Your goal | Below are entries. Reproduce exactly the lines between the line holding "(** When a [handle_read]" and the line holding "Definition ten_bytes (fd", inclusive, and only those.

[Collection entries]
(* ===== verification/WriteScenarios.v ===== *)
(** [handle_write] on concrete connections, alone and after [handle_read]; and what
    the audit log shows of a request. *)

From S2P Require Import Prelude Search Config RateLimiter RouteUtils ApiKeyManager FileCache FdCache ConnectionPool LoggingUtils HttpParser HttpResponse ConfigFile UpstreamManager Routes HttpClient UpstreamResponse UpstreamExchange Tracing Responder Admission StaticFiles Proxy ProxyInvariant ProxyProperties ReadPath ReadProperties ReadScenarios WritePath WriteProperties.

#[local] Open Scope Z_scope.
#[local] Open Scope gateway_scope.

(** * The audit log *)

(** A request with credentials in its header. *)
Definition with_credentials (key authorization cookie : bytes) (req : HttpRequest) : HttpRequest :=
  req{{headers ::= fun h => <[lit "cookie" := cookie]> (<[lit "authorization" := authorization]> (<[lit "x-api-key" := key]> h))}}.

Lemma credentials_spec k a c req :
  header_or "x-api-key" [] (with_credentials k a c req) = k ∧
  header_or "authorization" [] (with_credentials k a c req) = a ∧
  header_or "cookie" [] (with_credentials k a c req) = c ∧
  header_or "user-agent" "-" (with_credentials k a c req) = header_or "user-agent" "-" req.
Proof.
  unfold header_or. assert (headers (with_credentials k a c req) =
    <[lit "cookie" := c]> (<[lit "authorization" := a]> (<[lit "x-api-key" := k]> (headers req)))) as -> by by destruct req.
  rewrite lookup_insert_eq, !(lookup_insert_ne _ (lit "cookie")), lookup_insert_eq, !(lookup_insert_ne _ (lit "authorization")),
    lookup_insert_eq, lookup_insert_ne by done. done.
Qed.

Lemma redact_header_value_secret name value config :
  lg_redact_sensitive_headers config = true → contains_name (lg_sensitive_headers config) name = true → value ≠ [] →
  redact_header_value name value config = REDACTED.
Proof. intros Hr Hn Hv. unfold redact_header_value. rewrite Hr, Hn. by destruct value. Qed.

(** The audit line of a request that was refused does not depend on the
    credentials it carries: with the redaction of headers on, and the names
    [authorization] and [cookie] on its list as they are by default, two requests
    that differ in key, authorization and cookie leave the same line. *)
Theorem audit_hides_credentials config req k a c k' a' c' status failure route host tenant :
  lg_redact_sensitive_headers config = true →
  contains_name (lg_sensitive_headers config) "authorization" = true →
  contains_name (lg_sensitive_headers config) "cookie" = true →
  k ≠ [] → a ≠ [] → c ≠ [] → k' ≠ [] → a' ≠ [] → c' ≠ [] →
  emit_audit_log (with_credentials k a c req) status failure route host tenant config =
  emit_audit_log (with_credentials k' a' c' req) status failure route host tenant config.
Proof.
  intros Hr Ha Hc Hk1 Ha1 Hc1 Hk2 Ha2 Hc2.
  assert (∀ k a c, k ≠ [] → a ≠ [] → c ≠ [] →
    emit_audit_log (with_credentials k a c req) status failure route host tenant config =
    mkAudit (if is_empty (trace_id req) then "unknown" else trace_id req) (HttpParser.method req)
      (redact_path_query (HttpParser.path req) (HttpParser.query req) config) host tenant route status failure REDACTED
      (redact_header_value "user-agent" (header_or "user-agent" "-" req) config) REDACTED REDACTED) as Hline; [|by rewrite !Hline].
  clear -Hr Ha Hc. intros k a c Hk1 Ha1 Hc1. unfold emit_audit_log. destruct (credentials_spec k a c req) as (-> & -> & -> & ->).
  rewrite (redact_header_value_secret "authorization" a), (redact_header_value_secret "cookie" c) by done.
  unfold redact_api_key, with_credentials. by destruct k, req.
Qed.

Lemma audit_hides_credentials_witness :
  emit_audit_log (with_credentials "k1" "Bearer x" "sid=1" request_clear) 401 "auth_failed" "r" "h" "t" default_LoggingConfig =
  emit_audit_log (with_credentials "key2" "Basic y" "sid=2" request_clear) 401 "auth_failed" "r" "h" "t" default_LoggingConfig.
Proof. apply audit_hides_credentials; (vm_compute; done) || done. Defined.

(** * After [handle_read] *)

#[local] Existing Instance some_order.
#[local] Existing Instance stored_zlib.
#[local] Existing Instance posix.

Definition no_file (fd offset count : Z) : option bytes := None.

(** A kernel that takes everything. *)
Definition wide_open : list wrote := replicate 8 (Wrote (Z.to_nat 100000)).

Definition writing (reads : list received) (writes : list wrote) (wk : Worker) : option (write_end * Worker * list piece * list event) :=
  handle_write site_world site no_file (λ _, mkWriteAnswers (mkDone 5 5) 5 (site_answers 8) reads) writes 1 wk.

(** The statuses recorded by the metrics. *)
Definition recorded (events : list event) : list Z :=
  omap (λ ev, match ev with RecordRequest status _ => Some status | _ => None end) events.

(** The metrics, the audit log and the access log have one entry per drain of
    the queue, not per response: of two pipelined requests, one refused and one
    served, only the last is recorded, and nothing is audited. *)
Theorem pipelined_recorded_once :
  match reading 7 [Data (get "/private" [] ++ get "/healthz" [])] connected with
  | Some (_, wk) =>
    statuses wk = [lit "401"; lit "200"] ∧
    match writing [] wide_open wk with
    | Some (_, _, _, events) =>
      recorded events = [200] ∧ (∀ l, Audited l ∉ events) ∧ length events = 3%nat
    | None => False
    end
  | None => False
  end.
Proof.
  assert (match reading 7 [Data (get "/private" [] ++ get "/healthz" [])] connected with
    | Some (_, wk) =>
      bool_decide (statuses wk = [lit "401"; lit "200"]) &&
      match writing [] wide_open wk with
      | Some (_, _, _, [RecordRequest 200 _; RecordRouteRequest _ _ _ _ _; Accessed _]) => true
      | _ => false
      end
    | None => false
    end = true) as E by (vm_compute; reflexivity).
  destruct (reading _ _ _) as [ [e wk]|]; [|done]. apply andb_true_iff in E as [E1%bool_decide_eq_true_1 E2].
  split; [exact E1|]. destruct (writing _ _ _) as [ [ [ [we wk'] out] events]|]; [|done].
  repeat (case_match; try discriminate E2). split_and!; [done| |done]. intros audited Hl. set_solver.
Qed.

(** The order of the responses on one connection is lost when a local and an
    upstream request are pipelined: [handle_write] sends the local response, then
    waits for input although an exchange is in flight, and a request that arrives
    before the backend has answered is served at once, ahead of the pending one. *)
Theorem responses_reordered :
  match reading 7 [Data (get "/healthz" [] ++ get "/api" [])] connected with
  | Some (_, wk) =>
    match writing [] wide_open wk with
    | Some (e, wk, _, _) =>
      e = WArmed ∧ armed (conn_of 1 wk) = ArmIn ∧ is_Some (client_upstream_ wk !! 1%nat) ∧
      match reading 8 [Data (get "/a.txt" [])] wk with
      | Some (_, wk) => statuses wk = [lit "200"] ∧ is_Some (client_upstream_ wk !! 1%nat)
      | None => False
      end
    | None => False
    end
  | None => False
  end.
Proof.
  assert (match reading 7 [Data (get "/healthz" [] ++ get "/api" [])] connected with
    | Some (_, wk) =>
      match writing [] wide_open wk with
      | Some (WArmed, wk, _, _) =>
        match armed (conn_of 1 wk), client_upstream_ wk !! 1%nat, reading 8 [Data (get "/a.txt" [])] wk with
        | ArmIn, Some _, Some (_, wk) => bool_decide (statuses wk = [lit "200"]) && in_flight_of 1 wk
        | _, _, _ => false
        end
      | _ => false
      end
    | None => false
    end = true) as E by (vm_compute; reflexivity).
  destruct (reading 7 _ _) as [ [e wk]|]; [|done]. destruct (writing _ _ _) as [ [ [ [ [] wk1] out] events]|]; try discriminate E.
  destruct (armed _); try discriminate E. destruct (client_upstream_ wk1 !! _); [|done].
  destruct (reading 8 _ _) as [ [e2 wk2]|]; [|done]. apply andb_true_iff in E as [E1%bool_decide_eq_true_1 E2%bool_decide_eq_true_1].
  split_and!; [done|done|by eexists|exact E1|exact E2].
Qed.

(** When a [handle_read] nested in [handle_write] closes the connection, the
    loop goes on with what is left of it: a line without method, target and status
    is written to the access log. *)
Theorem closed_connection_logged :
  let wk := set_conn 1 ((on_connect false){{read_buf := get "/a.txt" [] }}) connected in
  match writing [EndOfStream] wide_open wk with
  | Some (e, wk', _, events) =>
    e = WClosed ∧ wk_conns wk' = ∅ ∧
    last events = Some (Accessed (mkAccess "-" [] (Some []) [] 0 0 [] 0))
  | None => False
  end.
Proof. by vm_compute. Qed.

(** * Witnesses *)

(** A plain connection with a queue of two chunks and a file of ten bytes. *)
Definition busy_conn (ssl : bool) : Conn :=
  (on_connect ssl){{send_queue := [lit "head"; lit "body"]; file_send := Some (mkFile 9 2 10)}}.

Definition ten_bytes (fd : Z) : bytes := "0123456789".

Definition pread_ten (fd offset count : Z) : option bytes := Some (take 3 (slice (ten_bytes fd) offset count)).

Lemma pread_ten_ok : reads_file ten_bytes pread_ten.
Proof. intros fd offset count data <-%(inj Some). apply prefix_take. Qed.

Definition busy_worker (ssl : bool) : Worker := set_conn 1 (busy_conn ssl) connected.

Definition sample_write : WriteAnswers := mkWriteAnswers (mkDone 5 5) 5 (site_answers 8) [].

Lemma busy_ok ssl : sending_ok ten_bytes (conn_of 1 (busy_worker ssl)).
Proof. unfold busy_worker. rewrite conn_of_set_conn. split; [by destruct ssl|]. split; [cbn; lia|apply prefix_nil]. Qed.

Lemma delivery_exact_witness :
  match write_turn site_world site pread_ten sample_write [Wrote 6; Wrote 10; Wrote 2; Wrote 1; WouldBlock SSL_WRITE] 1 (busy_worker false) with
  | (Some WArmed, wk', out, _, _) =>
    delivered ten_bytes out ++ outstanding ten_bytes (conn_of 1 wk') = outstanding ten_bytes (conn_of 1 (busy_worker false))
  | _ => False
  end.
Proof.
  set (writes := [Wrote 6; Wrote 10; Wrote 2; Wrote 1; WouldBlock SSL_WRITE]).
  assert (match write_turn site_world site pread_ten sample_write writes 1 (busy_worker false) with
    | (Some WArmed, _, _, _, _) => true | _ => false end = true) as Hs by (vm_compute; reflexivity).
  destruct (write_turn _ _ _ _ _ _ _) as [ [ [ [e wk'] out] events] rest] eqn:E.
  pose proof (delivery_exact site_world site ten_bytes pread_ten _ _ _ _ _ _ _ _ _ pread_ten_ok (busy_ok false) E) as Hd.
  destruct e as [ []|]; try discriminate Hs. exact Hd.
Defined.

Lemma handle_write_keeps_links_witness :
  match handle_write site_world site pread_ten (λ _, sample_write) wide_open 1 (busy_worker true) with
  | Some (_, wk', _, _) => proxy_inv wk'
  | None => False
  end.
Proof.
  assert (match handle_write site_world site pread_ten (λ _, sample_write) wide_open 1 (busy_worker true) with
    | Some _ => true | None => false end = true) as Hs by (vm_compute; reflexivity).
  assert (proxy_inv (busy_worker true)) as Hi by (apply set_conn_inv, idle_inv_with_conns).
  assert (client_upstream_ (busy_worker true) !! 1%nat = None) as Hn by reflexivity.
  destruct (handle_write _ _ _ _ _ _ _) as [ [ [ [e wk'] out] events]|] eqn:E; [|discriminate Hs].
  exact (proj1 (handle_write_keeps_links _ _ _ _ _ _ _ _ _ _ _ Hi Hn E)).
Defined.

Lemma sendfile_spins_witness :
  let wk := set_conn 1 ((on_connect false){{file_send := Some (mkFile 9 2 10)}}) connected in
  handle_write site_world site no_file (λ _, sample_write) (replicate 1000 (Wrote 0)) 1 wk = Some (WNoAnswer, wk, [Raw [] ], []).
Proof.
  intros wk. assert (conn_of 1 wk = (on_connect false){{file_send := Some (mkFile 9 2 10)}}) as Ec by (unfold wk; apply conn_of_set_conn).
  apply (sendfile_spins site_world site no_file (λ _, sample_write) 1 wk (mkFile 9 2 10) 1000); rewrite ?Ec; reflexivity.
Defined.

Written reply |
(** When a [handle_read] nested in [handle_write] closes the connection, the
    loop goes on with what is left of it: a line without method, target and status
    is written to the access log. *)
Theorem closed_connection_logged :
  let wk := set_conn 1 ((on_connect false){{read_buf := get "/a.txt" [] }}) connected in
  match writing [EndOfStream] wide_open wk with
  | Some (e, wk', _, events) =>
    e = WClosed ∧ wk_conns wk' = ∅ ∧
    last events = Some (Accessed (mkAccess "-" [] (Some []) [] 0 0 [] 0))
  | None => False
  end.
Proof. by vm_compute. Qed.

(** * Witnesses *)

(** A plain connection with a queue of two chunks and a file of ten bytes. *)
Definition busy_conn (ssl : bool) : Conn :=
  (on_connect ssl){{send_queue := [lit "head"; lit "body"]; file_send := Some (mkFile 9 2 10)}}.

Definition ten_bytes (fd : Z) : bytes := "0123456789".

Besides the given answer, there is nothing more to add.